‘Acis and Galatea’ propõe laboratório de ópera barroca no 21º Festival Amazonas de Ópera

Baseada em um mito grego, com libreto de John Gay, a ópera barroca de Georg Friedrich Händel, de 1718, será apresentada em um formato especial e com adaptação para a mitologia amazônica no 21º Festival Amazonas de Ópera (FAO). Com direção musical e regência do maestro Marcelo de Jesus, a ópera será encenada neste domingo, às 19h.

O FAO 2018 é uma realização do Governo do Amazonas com patrocínio do Bradesco Prime – que celebra 10 anos de parceria com o festival –, incentivo do Ministério da Cultura (Minc) por meio da Lei Rouanet; além do apoio da Agência Amazonense de Desenvolvimento Cultural (AADC) e da Aliança Francesa.

De acordo com Marcelo de Jesus, que também é diretor artístico adjunto do festival,  a obra não é comum nos repertórios das orquestras do País, devido aos desafios de se realizar a ópera barroca. O maestro explica que para a ópera de Händel será proposto um laboratório, traduzindo a obra para os dias de hoje.

“É impossível fazer uma leitura de época, porque teríamos que ter os instrumentos de época.
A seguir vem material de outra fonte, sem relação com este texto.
(* ===== verification/CrossFieldProps.v ===== *)
(** * Cross-field invariants: theorems

    What the evaluator computes, what the registry lets in, what the test data of a sound
    invariant proves, that the catalogue registers, what the coverage gate reports, and
    the evaluations behind the findings. *)

From Stdlib Require Import Ascii.
From Stdlib Require Import Lqa Qabs.
From S2P Require Import Prelude JsString JsList JsValue CrossFieldEngine CrossFieldRegistry CrossFieldGate.

(** Two results of one evaluation are one result. *)
Ltac same_result :=
  repeat match goal with
  | H1 : ?x = Ok ?a, H2 : ?x = Ok ?b |- _ => rewrite H1 in H2; injection H2 as H2; subst
  end.

(** ** Induction on expressions *)

Section expr_induction.
Context (P : InvariantBoolExpr → Prop).
Hypothesis Hlit : ∀ b, P (bool_lit b).
Hypothesis Hlt : ∀ l r, P (be_lt l r).
Hypothesis Hlte : ∀ l r, P (be_lte l r).
Hypothesis Hgt : ∀ l r, P (be_gt l r).
Hypothesis Hgte : ∀ l r, P (be_gte l r).
Hypothesis Hnum : ∀ l r t, P (eq_number l r t).
Hypothesis Hstr : ∀ l r c, P (eq_string l r c).
Hypothesis Hin : ∀ v s c, P (in_set_string v s c).
Hypothesis Hre : ∀ v p f, P (matches_regex v p f).
Hypothesis Hpresent : ∀ r, P (field_present r).
Hypothesis Habsent : ∀ r, P (field_absent r).
Hypothesis Hand : ∀ l, Forall P l → P (be_and l).
Hypothesis Hor : ∀ l, Forall P l → P (be_or l).
Hypothesis Hnot : ∀ e, P e → P (be_not e).
Hypothesis Himplies : ∀ a c, P a → P c → P (be_implies a c).

Fixpoint bool_expr_nested_ind (e : InvariantBoolExpr) : P e :=
  let operands := fix go (l : list InvariantBoolExpr) : Forall P l :=
    match l with [] => Forall_nil_2 _ | x :: r => Forall_cons_2 _ _ _ (bool_expr_nested_ind x) (go r) end in
  match e with
  | bool_lit b => Hlit b
  | be_lt l r => Hlt l r
  | be_lte l r => Hlte l r
  | be_gt l r => Hgt l r
  | be_gte l r => Hgte l r
  | eq_number l r t => Hnum l r t
  | eq_string l r c => Hstr l r c
  | in_set_string v s c => Hin v s c
  | matches_regex v p f => Hre v p f
  | field_present r => Hpresent r
  | field_absent r => Habsent r
  | be_and l => Hand l (operands l)
  | be_or l => Hor l (operands l)
  | be_not e => Hnot e (bool_expr_nested_ind e)
  | be_implies a c => Himplies a c (bool_expr_nested_ind a) (bool_expr_nested_ind c)
  end.
End expr_induction.

(** ** Evaluation *)

Section evaluation.
Context `{RegExpEngine}.

(** *** The fields an evaluation depends on *)

Definition agree_on (refs : list string) (v1 v2 : CrossFieldValuation) : Prop := ∀ ref, ref ∈ refs → v1 !! ref = v2 !! ref.

Lemma agree_on_app l r v1 v2 : agree_on (l ++ r) v1 v2 ↔ agree_on l v1 v2 ∧ agree_on r v1 v2.
Proof. unfold agree_on. setoid_rewrite elem_of_app. naive_solver. Qed.

Lemma number_agrees e v1 v2 : agree_on (visitNumber e) v1 v2 → evaluateNumberExpr e v1 = evaluateNumberExpr e v2.
Proof.
  induction e; cbn [visitNumber]; intros Ha; [done| |apply agree_on_app in Ha as [Hl Hr];
    cbn [evaluateNumberExpr]; by rewrite IHe1, IHe2..].
  cbn. by rewrite Ha by set_solver.
Qed.

Lemma string_agrees e v1 v2 : agree_on (visitString e) v1 v2 → evaluateStringExpr e v1 = evaluateStringExpr e v2.
Proof. destruct e; cbn; intros Ha; [done|]. by rewrite Ha by set_solver. Qed.

Lemma all_agrees f g none b l : Forall (λ e, f e = g e) l → evaluate_all f none b l = evaluate_all g none b l.
Proof.
  intros Hl. revert b; induction Hl as [|x l Hx _ IH]; intros b; cbn; [done|]. rewrite Hx.
  destruct (g x); cbn; [|done]. case_match; [done|apply IH].
Qed.

Lemma any_agrees f g none b l : Forall (λ e, f e = g e) l → evaluate_any f none b l = evaluate_any g none b l.
Proof.
  intros Hl. revert b; induction Hl as [|x l Hx _ IH]; intros b; cbn; [done|]. rewrite Hx.
  destruct (g x); cbn; [|done]. case_match; [done|apply IH].
Qed.

Lemma operands_agree l v1 v2 :
  Forall (λ e, agree_on (visitBool e) v1 v2 → evaluateBoolExpr e v1 = evaluateBoolExpr e v2) l →
  agree_on (flat_map visitBool l) v1 v2 → Forall (λ e, evaluateBoolExpr e v1 = evaluateBoolExpr e v2) l.
Proof.
  induction 1 as [|x l Hx _ IH]; cbn; intros Ha; [done|]. apply agree_on_app in Ha as [Ha Hl]. constructor; auto.
Qed.

Lemma bool_agrees e v1 v2 : agree_on (visitBool e) v1 v2 → evaluateBoolExpr e v1 = evaluateBoolExpr e v2.
Proof.
  induction e using bool_expr_nested_ind; cbn [visitBool]; intros Ha; cbn [evaluateBoolExpr];
    try (apply agree_on_app in Ha as [Hl Hr]);
    rewrite ?(number_agrees l v1 v2), ?(number_agrees r v1 v2), ?(string_agrees l v1 v2), ?(string_agrees r v1 v2),
      ?(string_agrees v v1 v2) by done; try done.
  - by rewrite Ha by set_solver.
  - by rewrite Ha by set_solver.
  - by apply all_agrees, operands_agree.
  - by apply any_agrees, operands_agree.
  - by rewrite IHe.
  - by rewrite IHe1, IHe2.
Qed.

(** The verdict depends on the fields [collectInvariantFieldRefs] lists, and on nothing
    else of the form. *)
Theorem verdict_depends_on_its_fields `{LocaleCompare} e v1 v2 :
  (∀ ref, ref ∈ collectInvariantFieldRefs e → v1 !! ref = v2 !! ref) →
  evaluateInvariantExpression e v1 = evaluateInvariantExpression e v2.
Proof.
  intros Ha. apply bool_agrees. intros ref Hr. apply Ha. unfold collectInvariantFieldRefs.
  by rewrite elem_of_js_sort, elem_of_set_of.
Qed.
Mas faremos algo que ainda é muito novo, que é realizar a música barroca com instrumentos da atualidade”, diz. “Ao mesmo tempo, teremos algumas novidades, como o músico Anderson Lima, que tem um grupo de música barroca na Argentina, e trará para o festival  um arquialaúde e uma guitarra barroca”, revela.

Pela dificuldade técnica exigida pela obra, o maestro revela que a ópera é uma das mais ensaiadas do 21º FAO.  “Em comparação com ‘Faust’, que teve mais de 80 pessoas no fosso da orquestra, ‘Acis’ terá apenas 13 pessoas. A música barroca é muito refinada e artesanal e exige muito preparo para se alcançar a excelência.  Por isso estamos propondo um laboratório de ópera barroca”, ressalta.

O enredo da ópera conta, em dois atos, a história da ninfa semi-divina Galatea, que se apaixona pelo pastor Acis. Porém, o ciclope Polifemo, por sua vez encantado com a ninfa, assassina brutalmente o pastor, que é imortalizado em um riacho pelos poderes de Galatea. Para incentivar ainda mais a imersão do espectador do 21º FAO, o cineasta Sérgio Andrade foi convidado para a concepção cênica da obra, que envolveu achar similaridades entre as mitologias grega e amazônica.

“Para aproximar mais o espectador deste terreno da música barroca, o Sérgio Andrade fez uma transcrição destes mitos para o amazônico. Os mitos têm similaridades, pois fazem parte do inconsciente coletivo da humanidade, então conseguimos encontrar estas identificações e adaptar os personagens. Polifemo vira Mapinguari, o ciclope amazônico; Galatea é Iara, sereia e deusa indígena; e Acis é um ribeirinho, que trabalha com juta. Esta adaptação ocorreu de forma bem natural, se encaixando na obra”, explica Marcelo de Jesus.

O elenco conta com o tenor Anibal Mancini, como Acis; a soprano amazonense Amanda Aparício, como Galatea; o baixo Murilo Neves, como Polifemo; e a também soprano amazonense Mirian Abad, como Damon. Pela primeira vez num papel de protagonista no FAO, a solista Amanda Aparício afirma que o público vai se encantar pela história da ninfa semi-deusa que se deixa apaixonar por um mortal.

“Foi desafiador e emocionante interpretar Galatea, que se mostra determinada em amar o pastor apesar de todos os empecilhos que tentam separá-los. As músicas são extremamente lindas e acompanham um enredo cativante e tenho certeza que, junto às referências da nossa mitologia, o público vai se apaixonar pela ópera”.

“Acis and Galatea” terá reapresentações nos dias 17 e 19 de maio, às 20h, no Teatro Amazonas.